Input material:
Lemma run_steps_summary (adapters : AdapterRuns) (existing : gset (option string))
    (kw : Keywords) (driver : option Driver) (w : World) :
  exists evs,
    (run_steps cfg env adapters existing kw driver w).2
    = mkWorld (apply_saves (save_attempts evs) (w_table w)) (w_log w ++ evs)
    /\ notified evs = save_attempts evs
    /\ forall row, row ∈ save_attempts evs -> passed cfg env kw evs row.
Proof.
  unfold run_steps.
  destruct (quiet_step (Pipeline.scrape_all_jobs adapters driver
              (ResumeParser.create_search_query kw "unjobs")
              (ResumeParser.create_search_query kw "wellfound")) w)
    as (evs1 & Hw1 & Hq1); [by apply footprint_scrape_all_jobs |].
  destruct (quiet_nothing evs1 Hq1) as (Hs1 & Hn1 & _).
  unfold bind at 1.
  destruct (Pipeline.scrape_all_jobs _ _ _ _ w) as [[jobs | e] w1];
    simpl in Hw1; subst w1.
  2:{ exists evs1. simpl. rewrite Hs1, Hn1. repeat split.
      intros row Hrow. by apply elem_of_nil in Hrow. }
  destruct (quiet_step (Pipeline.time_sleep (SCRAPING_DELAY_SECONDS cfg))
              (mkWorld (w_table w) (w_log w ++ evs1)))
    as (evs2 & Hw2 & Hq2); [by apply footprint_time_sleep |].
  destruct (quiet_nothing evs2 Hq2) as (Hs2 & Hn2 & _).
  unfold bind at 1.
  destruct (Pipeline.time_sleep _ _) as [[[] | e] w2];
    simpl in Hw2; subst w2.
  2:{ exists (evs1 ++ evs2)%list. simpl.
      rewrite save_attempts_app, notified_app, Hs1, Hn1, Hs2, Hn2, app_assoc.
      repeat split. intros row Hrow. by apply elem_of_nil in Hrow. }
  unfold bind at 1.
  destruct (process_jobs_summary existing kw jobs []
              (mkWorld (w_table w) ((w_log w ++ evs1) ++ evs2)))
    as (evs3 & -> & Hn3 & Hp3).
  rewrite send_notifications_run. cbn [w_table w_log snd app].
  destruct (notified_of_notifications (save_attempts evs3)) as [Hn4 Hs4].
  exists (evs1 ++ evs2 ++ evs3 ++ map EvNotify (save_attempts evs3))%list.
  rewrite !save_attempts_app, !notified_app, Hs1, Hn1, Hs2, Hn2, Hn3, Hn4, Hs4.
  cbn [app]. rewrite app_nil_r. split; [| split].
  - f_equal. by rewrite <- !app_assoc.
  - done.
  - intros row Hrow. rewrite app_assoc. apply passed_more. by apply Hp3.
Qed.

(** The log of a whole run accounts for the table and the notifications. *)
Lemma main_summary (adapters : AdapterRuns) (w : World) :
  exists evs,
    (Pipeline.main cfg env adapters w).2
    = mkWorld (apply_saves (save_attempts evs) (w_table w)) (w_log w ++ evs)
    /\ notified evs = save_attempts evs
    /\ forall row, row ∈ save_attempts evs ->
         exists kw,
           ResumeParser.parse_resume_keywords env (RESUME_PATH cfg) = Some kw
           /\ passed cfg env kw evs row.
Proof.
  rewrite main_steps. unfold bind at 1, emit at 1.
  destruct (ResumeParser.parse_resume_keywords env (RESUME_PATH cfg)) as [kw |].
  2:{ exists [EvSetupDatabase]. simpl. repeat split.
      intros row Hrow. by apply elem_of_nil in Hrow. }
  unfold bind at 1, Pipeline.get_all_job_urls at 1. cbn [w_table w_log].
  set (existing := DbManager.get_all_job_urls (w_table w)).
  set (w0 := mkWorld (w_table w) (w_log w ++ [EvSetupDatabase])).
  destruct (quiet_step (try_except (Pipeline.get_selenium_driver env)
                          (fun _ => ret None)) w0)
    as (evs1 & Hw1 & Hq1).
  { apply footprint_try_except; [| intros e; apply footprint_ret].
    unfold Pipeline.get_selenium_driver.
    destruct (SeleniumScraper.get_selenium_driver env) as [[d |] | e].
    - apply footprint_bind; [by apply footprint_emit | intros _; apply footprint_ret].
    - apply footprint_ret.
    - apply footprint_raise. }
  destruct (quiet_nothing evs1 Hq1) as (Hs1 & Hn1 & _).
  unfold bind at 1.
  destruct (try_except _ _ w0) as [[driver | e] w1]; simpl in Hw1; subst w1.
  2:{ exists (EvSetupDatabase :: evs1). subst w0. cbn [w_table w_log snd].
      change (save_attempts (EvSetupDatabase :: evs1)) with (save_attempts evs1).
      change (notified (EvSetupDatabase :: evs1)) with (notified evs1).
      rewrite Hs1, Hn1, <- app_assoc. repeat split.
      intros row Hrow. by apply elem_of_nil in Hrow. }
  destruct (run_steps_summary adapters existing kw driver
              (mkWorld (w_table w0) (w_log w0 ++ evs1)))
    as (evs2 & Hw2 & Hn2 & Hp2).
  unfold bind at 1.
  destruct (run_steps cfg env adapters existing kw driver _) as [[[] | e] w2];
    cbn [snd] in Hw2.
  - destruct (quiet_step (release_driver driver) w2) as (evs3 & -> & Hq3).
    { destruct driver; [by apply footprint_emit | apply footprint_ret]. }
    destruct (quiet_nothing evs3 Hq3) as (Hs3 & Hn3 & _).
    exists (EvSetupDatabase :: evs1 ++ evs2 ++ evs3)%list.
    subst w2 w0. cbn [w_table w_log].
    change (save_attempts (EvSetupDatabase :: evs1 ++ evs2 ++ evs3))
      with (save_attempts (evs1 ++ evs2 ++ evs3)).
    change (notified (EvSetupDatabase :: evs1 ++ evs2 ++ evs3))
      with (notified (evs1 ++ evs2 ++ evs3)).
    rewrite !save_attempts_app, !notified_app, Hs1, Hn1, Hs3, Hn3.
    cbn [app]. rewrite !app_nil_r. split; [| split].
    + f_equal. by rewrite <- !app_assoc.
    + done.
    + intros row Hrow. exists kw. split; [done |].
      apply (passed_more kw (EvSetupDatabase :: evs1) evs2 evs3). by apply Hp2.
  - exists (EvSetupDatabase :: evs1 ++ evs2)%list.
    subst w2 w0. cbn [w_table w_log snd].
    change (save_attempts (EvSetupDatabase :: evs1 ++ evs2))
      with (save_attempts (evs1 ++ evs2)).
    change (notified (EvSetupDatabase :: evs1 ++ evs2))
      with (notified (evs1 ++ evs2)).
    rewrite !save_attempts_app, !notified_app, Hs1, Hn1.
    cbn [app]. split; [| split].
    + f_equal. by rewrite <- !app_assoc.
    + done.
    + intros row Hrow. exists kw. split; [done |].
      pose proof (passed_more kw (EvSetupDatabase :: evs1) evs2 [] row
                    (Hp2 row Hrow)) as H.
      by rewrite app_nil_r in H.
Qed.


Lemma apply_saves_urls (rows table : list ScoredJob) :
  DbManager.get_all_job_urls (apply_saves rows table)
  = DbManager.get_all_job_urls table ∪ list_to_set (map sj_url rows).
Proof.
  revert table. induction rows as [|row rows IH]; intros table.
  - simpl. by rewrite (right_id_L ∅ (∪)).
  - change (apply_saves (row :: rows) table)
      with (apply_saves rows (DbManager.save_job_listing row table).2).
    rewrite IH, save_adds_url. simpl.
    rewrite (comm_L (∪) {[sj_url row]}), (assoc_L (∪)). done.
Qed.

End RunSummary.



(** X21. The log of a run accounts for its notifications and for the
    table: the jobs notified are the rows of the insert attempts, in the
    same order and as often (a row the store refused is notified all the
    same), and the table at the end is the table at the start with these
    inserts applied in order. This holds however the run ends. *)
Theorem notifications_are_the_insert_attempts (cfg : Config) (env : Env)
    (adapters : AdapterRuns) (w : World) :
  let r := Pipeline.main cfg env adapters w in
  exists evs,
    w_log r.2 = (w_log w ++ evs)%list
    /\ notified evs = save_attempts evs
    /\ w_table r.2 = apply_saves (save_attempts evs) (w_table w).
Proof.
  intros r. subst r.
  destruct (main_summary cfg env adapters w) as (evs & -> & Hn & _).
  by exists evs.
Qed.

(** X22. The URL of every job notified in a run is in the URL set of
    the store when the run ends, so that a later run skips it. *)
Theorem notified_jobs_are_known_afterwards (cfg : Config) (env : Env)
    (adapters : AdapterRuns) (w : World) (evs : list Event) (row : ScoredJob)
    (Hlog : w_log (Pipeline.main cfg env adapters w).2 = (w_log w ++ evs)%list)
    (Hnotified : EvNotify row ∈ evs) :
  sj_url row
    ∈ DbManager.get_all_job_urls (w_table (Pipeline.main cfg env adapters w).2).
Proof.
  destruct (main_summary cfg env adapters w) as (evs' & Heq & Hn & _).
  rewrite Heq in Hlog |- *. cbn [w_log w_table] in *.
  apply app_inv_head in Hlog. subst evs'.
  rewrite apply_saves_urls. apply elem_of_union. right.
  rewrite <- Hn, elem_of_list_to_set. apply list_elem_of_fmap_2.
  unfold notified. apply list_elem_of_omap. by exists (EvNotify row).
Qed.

What to produce:
Where a line of the records contains the word "same", copy that line.

Answer area:
    same order and as often (a row the store refused is notified all the
    same), and the table at the end is the table at the start with these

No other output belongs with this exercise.